▶ _What you have to do_: Scan the data below for the string "World". Copy every line where it appears.

▶ _Provided records_:
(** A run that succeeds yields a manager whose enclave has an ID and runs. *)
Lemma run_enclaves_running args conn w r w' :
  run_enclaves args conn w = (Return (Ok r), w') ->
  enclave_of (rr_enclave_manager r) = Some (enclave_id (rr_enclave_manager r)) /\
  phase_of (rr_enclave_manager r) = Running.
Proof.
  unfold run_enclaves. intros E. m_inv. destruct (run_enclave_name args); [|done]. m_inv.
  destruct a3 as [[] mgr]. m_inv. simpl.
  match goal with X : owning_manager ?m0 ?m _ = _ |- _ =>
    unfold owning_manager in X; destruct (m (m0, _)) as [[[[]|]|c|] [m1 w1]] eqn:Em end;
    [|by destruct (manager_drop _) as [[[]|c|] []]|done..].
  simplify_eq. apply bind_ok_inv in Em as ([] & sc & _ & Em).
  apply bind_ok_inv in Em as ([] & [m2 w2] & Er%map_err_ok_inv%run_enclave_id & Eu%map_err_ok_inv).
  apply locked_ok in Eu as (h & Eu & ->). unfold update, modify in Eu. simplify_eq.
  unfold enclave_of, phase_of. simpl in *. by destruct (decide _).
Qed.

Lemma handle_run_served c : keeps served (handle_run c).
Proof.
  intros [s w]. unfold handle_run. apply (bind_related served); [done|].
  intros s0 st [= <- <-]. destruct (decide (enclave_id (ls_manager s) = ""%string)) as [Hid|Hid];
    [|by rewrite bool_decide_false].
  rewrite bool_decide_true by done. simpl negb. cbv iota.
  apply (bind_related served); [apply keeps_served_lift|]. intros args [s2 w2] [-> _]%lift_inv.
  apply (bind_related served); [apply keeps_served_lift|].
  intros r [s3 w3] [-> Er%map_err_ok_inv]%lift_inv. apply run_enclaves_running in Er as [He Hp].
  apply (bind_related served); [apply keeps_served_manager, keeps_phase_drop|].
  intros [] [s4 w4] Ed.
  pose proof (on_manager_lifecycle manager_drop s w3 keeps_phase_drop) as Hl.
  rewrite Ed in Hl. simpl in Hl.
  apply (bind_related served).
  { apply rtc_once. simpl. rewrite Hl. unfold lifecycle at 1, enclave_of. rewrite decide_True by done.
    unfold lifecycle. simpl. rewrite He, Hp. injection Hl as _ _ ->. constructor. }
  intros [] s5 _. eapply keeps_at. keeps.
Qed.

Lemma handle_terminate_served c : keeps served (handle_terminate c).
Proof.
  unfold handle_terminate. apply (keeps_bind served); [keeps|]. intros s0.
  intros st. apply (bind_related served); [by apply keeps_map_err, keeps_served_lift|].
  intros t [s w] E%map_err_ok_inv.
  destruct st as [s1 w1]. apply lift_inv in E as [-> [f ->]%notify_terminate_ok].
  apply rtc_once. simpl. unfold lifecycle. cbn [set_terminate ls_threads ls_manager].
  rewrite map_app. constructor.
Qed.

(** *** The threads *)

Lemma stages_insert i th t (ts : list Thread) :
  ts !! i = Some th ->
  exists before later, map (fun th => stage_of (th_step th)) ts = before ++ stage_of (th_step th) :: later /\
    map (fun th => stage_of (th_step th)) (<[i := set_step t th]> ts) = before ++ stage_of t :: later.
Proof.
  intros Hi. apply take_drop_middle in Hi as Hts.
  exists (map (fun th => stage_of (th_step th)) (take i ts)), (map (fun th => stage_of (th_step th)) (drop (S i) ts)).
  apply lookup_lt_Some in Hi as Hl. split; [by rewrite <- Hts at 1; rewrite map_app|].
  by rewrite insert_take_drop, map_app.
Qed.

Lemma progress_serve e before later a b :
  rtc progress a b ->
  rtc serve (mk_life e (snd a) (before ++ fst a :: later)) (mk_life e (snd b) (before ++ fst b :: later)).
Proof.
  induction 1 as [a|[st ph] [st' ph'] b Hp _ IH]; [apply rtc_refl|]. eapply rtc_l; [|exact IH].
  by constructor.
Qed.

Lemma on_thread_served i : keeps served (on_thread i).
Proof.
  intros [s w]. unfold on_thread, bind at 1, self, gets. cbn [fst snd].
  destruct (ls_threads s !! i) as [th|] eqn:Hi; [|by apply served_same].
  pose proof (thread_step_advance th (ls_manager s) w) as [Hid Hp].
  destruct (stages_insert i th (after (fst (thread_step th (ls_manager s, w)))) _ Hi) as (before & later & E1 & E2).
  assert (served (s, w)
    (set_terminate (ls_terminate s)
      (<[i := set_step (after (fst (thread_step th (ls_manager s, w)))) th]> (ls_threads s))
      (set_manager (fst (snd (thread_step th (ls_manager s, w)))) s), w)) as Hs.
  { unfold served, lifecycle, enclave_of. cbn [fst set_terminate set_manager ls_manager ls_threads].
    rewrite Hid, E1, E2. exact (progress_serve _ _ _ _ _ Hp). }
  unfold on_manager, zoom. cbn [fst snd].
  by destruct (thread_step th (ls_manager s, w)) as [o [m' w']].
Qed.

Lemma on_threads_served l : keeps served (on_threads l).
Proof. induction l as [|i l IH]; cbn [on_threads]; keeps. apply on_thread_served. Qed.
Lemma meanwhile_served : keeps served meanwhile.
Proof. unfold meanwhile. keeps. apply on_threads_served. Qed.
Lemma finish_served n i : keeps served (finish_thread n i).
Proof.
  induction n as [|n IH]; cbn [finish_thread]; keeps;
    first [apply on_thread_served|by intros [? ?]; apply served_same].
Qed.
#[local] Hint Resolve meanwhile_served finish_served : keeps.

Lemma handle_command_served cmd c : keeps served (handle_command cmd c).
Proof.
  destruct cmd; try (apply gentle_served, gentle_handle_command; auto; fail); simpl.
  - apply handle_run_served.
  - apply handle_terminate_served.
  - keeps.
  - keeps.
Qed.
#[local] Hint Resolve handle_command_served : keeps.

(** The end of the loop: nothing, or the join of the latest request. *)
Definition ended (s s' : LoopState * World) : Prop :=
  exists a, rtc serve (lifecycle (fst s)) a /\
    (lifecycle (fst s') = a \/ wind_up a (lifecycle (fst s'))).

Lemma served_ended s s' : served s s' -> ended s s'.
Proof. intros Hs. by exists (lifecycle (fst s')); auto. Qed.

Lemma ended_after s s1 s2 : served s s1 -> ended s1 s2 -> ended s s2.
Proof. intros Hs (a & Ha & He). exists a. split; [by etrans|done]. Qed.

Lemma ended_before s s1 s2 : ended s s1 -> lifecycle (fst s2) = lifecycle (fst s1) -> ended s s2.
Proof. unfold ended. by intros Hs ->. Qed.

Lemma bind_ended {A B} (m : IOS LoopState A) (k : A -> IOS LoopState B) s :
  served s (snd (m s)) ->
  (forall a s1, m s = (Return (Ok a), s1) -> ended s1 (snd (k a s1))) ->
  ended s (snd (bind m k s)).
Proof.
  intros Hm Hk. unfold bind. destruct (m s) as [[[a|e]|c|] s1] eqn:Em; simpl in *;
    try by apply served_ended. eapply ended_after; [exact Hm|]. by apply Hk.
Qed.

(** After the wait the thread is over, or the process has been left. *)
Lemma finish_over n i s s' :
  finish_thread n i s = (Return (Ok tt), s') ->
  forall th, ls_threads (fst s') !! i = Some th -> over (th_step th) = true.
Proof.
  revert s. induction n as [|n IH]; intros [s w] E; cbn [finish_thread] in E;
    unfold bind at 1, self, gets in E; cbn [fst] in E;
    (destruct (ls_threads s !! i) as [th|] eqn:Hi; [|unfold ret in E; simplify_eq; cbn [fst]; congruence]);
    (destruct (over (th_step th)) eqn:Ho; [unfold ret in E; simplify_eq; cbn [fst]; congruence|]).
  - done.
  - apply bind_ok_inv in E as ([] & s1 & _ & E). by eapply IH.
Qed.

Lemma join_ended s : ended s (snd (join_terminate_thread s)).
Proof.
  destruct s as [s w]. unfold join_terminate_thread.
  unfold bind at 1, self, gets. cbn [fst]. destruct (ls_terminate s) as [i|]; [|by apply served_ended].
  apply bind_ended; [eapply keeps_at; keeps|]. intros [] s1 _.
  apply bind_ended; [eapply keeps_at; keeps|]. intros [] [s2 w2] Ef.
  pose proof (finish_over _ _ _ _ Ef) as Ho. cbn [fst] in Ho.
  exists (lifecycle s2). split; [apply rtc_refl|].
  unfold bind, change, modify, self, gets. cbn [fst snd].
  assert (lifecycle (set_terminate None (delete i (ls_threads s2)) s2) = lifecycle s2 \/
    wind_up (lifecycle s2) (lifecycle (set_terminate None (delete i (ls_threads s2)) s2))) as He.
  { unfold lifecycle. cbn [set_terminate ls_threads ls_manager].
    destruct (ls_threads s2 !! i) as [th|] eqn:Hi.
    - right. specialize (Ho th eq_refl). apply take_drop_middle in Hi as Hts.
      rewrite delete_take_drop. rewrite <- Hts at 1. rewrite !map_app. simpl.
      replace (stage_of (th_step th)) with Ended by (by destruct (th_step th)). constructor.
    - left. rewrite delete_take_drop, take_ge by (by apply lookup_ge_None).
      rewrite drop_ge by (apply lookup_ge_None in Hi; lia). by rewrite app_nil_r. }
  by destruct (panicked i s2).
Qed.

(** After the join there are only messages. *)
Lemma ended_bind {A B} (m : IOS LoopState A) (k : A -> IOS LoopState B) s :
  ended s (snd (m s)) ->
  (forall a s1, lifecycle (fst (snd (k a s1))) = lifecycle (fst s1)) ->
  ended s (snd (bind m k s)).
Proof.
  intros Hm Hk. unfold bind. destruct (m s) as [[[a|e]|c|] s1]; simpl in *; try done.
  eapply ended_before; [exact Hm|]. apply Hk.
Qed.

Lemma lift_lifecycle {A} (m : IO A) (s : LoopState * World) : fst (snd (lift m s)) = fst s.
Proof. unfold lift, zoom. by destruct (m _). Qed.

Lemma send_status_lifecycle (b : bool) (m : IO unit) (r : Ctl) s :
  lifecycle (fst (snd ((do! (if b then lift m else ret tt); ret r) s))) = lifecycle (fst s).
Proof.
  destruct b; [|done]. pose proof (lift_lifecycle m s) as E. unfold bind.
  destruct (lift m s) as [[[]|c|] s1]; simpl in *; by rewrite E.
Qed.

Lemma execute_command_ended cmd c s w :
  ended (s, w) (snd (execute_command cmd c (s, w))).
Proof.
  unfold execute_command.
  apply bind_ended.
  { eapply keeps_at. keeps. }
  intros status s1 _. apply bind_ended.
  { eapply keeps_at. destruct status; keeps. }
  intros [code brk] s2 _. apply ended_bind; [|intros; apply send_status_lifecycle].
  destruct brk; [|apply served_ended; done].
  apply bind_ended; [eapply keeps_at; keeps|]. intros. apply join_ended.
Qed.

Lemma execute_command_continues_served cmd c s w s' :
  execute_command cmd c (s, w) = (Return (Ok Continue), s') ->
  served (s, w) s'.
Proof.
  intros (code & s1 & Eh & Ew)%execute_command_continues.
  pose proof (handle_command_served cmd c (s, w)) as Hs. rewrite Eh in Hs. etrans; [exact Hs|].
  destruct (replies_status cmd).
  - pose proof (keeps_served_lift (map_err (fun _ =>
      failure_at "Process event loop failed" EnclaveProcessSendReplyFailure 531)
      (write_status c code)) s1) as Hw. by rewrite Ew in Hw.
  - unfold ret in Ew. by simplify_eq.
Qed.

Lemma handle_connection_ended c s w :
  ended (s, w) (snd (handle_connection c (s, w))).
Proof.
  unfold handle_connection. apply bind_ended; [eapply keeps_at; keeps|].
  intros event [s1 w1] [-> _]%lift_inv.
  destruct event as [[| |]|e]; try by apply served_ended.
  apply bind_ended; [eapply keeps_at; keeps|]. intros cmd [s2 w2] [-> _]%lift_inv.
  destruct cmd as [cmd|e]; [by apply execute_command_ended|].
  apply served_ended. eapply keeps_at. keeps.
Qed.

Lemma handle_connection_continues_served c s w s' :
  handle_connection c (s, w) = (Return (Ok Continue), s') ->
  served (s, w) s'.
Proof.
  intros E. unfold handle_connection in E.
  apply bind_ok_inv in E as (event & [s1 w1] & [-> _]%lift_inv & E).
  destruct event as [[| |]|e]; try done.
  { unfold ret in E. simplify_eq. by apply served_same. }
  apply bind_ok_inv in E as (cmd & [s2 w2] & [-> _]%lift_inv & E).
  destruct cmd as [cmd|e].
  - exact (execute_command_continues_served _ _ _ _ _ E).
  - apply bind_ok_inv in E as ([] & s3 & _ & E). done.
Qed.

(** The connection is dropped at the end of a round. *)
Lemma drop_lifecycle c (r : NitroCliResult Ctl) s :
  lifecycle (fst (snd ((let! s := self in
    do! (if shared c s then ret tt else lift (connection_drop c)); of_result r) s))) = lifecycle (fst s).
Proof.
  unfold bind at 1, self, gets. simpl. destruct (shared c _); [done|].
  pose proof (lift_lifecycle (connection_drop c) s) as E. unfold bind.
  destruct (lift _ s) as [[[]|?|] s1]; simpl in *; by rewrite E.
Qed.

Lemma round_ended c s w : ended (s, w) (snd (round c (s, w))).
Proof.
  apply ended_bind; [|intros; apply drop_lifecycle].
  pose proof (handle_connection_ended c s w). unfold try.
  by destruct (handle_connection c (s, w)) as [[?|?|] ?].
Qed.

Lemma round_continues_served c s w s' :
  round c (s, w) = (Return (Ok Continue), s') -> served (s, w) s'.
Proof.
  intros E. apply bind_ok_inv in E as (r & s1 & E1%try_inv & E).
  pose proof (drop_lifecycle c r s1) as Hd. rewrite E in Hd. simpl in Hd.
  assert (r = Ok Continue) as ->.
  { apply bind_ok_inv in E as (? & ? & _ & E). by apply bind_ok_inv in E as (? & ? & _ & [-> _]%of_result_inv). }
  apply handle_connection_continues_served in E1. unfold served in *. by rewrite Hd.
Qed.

▶ _Solution for this task_:
Definition ended (s s' : LoopState * World) : Prop :=
Lemma lift_lifecycle {A} (m : IO A) (s : LoopState * World) : fst (snd (lift m s)) = fst s.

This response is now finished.